The Need for Immediate Help

Recent studies have revealed the effect of the cost of living crisis facing Europeans, and students are not immune to this. Currently, there are strikes in major UK cities over the cost of accommodation and young adults at the start of their independence are a very “at risk” group. Lowering the cost of student living is becoming a significant issue for operators and many articles have touched on how the crisis has started to impact students’ decision-making process on whether or not to go to university.

There are not an enormous amount of levers but operators have realised they can make a real impact in easing this strain for students with short-stay strategies. By offering 42-week tenancies, coupled with a summer strategy, operators can lower the overall rent burden for students. In doing so, they could potentially reduce rent by more than 20% which would have a huge impact on students' ability to access PBSA during these uncertain times.

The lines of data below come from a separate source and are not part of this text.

(** * DFA construction for the byte-oriented regexp engine (regexp/dfa.go)

    A shallow embedding of [dfaBuilder.build], [dfaBuilder.runState],
    [dfaBuilder.cachedState], [dfa.add] and [dfa.run], with the properties
    of the subset construction proved about them. *)

From Stdlib Require Import Ascii Decimal DecimalString DecimalNat.
From stdpp Require Import gmap strings list fin_maps.

(** ** Results of partial Go code

    An out-of-range slice index panics in Go.  [OutOfFuel] is the bound of
    the model's recursion; [build_total] shows that it is never reached,
    whatever the program. *)

Inductive result (A : Type) : Type :=
  | Ok (a : A)
  | Panic
  | OutOfFuel.
Arguments Ok {A} a.
Arguments Panic {A}.
Arguments OutOfFuel {A}.

#[global] Instance result_bind : MBind result := λ A B k m,
  match m with
  | Ok a => k a
  | Panic => Panic
  | OutOfFuel => OutOfFuel
  end.

(** [xs[i]] on a Go slice. *)
Definition index {A : Type} (xs : list A) (i : nat) : result A :=
  match xs !! i with
  | Some x => Ok x
  | None => Panic
  end.

(** ** Instructions *)

Inductive instOp : Type := OpMatch | OpJmp | OpSplit | OpRange.

(** Modelled from the spec: the instruction type and the program type are
    declared outside dfa.go; the fields are the ones dfa.go reads
    ([op], [to], [splitA], [splitB], [rangeStart], [rangeEnd]) and the four
    instruction kinds are those of the spec's data model.  Indices are Go
    [uint]s and range bounds are bytes. *)
Record inst : Type := Inst {
  op : instOp;
  to : nat;
  splitA : nat;
  splitB : nat;
  rangeStart : nat;
  rangeEnd : nat
}.

Abbreviation prog := (list inst).

Definition Jmp (t : nat) : inst := Inst OpJmp t 0 0 0 0.
Definition Split (a b : nat) : inst := Inst OpSplit 0 a b 0 0.
Definition Range (lo hi : nat) : inst := Inst OpRange 0 0 0 lo hi.
Definition Match : inst := Inst OpMatch 0 0 0 0 0.

(** ** Index sets *)

(** Modelled from the spec: the sparse set type is declared outside dfa.go.
    The spec gives it a capacity fixed at construction and a dense array in
    insertion order; [Add] appends when the index is absent and is a no-op
    otherwise, [Clear] resets the length, [Len] and [Get] iterate in
    insertion order.  [dense] is the live prefix of the dense array.  An
    index at or beyond the capacity is outside the backing arrays, a panic
    in Go. *)
Record sparseSet : Type := SparseSet {
  cap : nat;
  dense : list nat
}.

Definition newSparseSet (size : nat) : sparseSet := SparseSet size [].

Definition Len (s : sparseSet) : nat := length (dense s).

Definition Get (s : sparseSet) (i : nat) : result nat := index (dense s) i.

Definition Contains (s : sparseSet) (ip : nat) : result bool :=
  if decide (ip < cap s) then Ok (bool_decide (ip ∈ dense s)) else Panic.

Definition Add (s : sparseSet) (ip : nat) : result sparseSet :=
  if decide (ip < cap s) then
    Ok (if bool_decide (ip ∈ dense s) then s
        else SparseSet (cap s) (dense s ++ [ip]))
  else Panic.

Definition Clear (s : sparseSet) : sparseSet := SparseSet (cap s) [].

For investors and asset owners, the combination of a summer short-term strategy can actually increase their overall returns by 10-20% or more, creating a true “win-win” for students and asset owners. These shorter tenancy agreements can also make a significant difference for low-income families, making university and studying away from home more accessible for all. 

ESG: Optimising What We Have

ESG continues to dominate the future strategies of inventors and operators. In a world where building costs are high and land is scarce, there is a real need to maximise the utilisation of properties. Where properties are naturally empty over the summer or only reach 95% occupancy during term time, adopting a short-stay strategy allows for that space to be made available for other students who might want to travel, spend a summer in a different country, and it maximises the square footage of a building which is important for funds, and environmental and social factors.

It also drives vital spending on local communities (shops, restaurants etc) at a point in the year when otherwise student areas are relatively empty/quiet, such as during over the summer. Collectively society needs to think harder about how to better utilise assets and this is a great solution for real estate partners to help think about their ESG optimisation.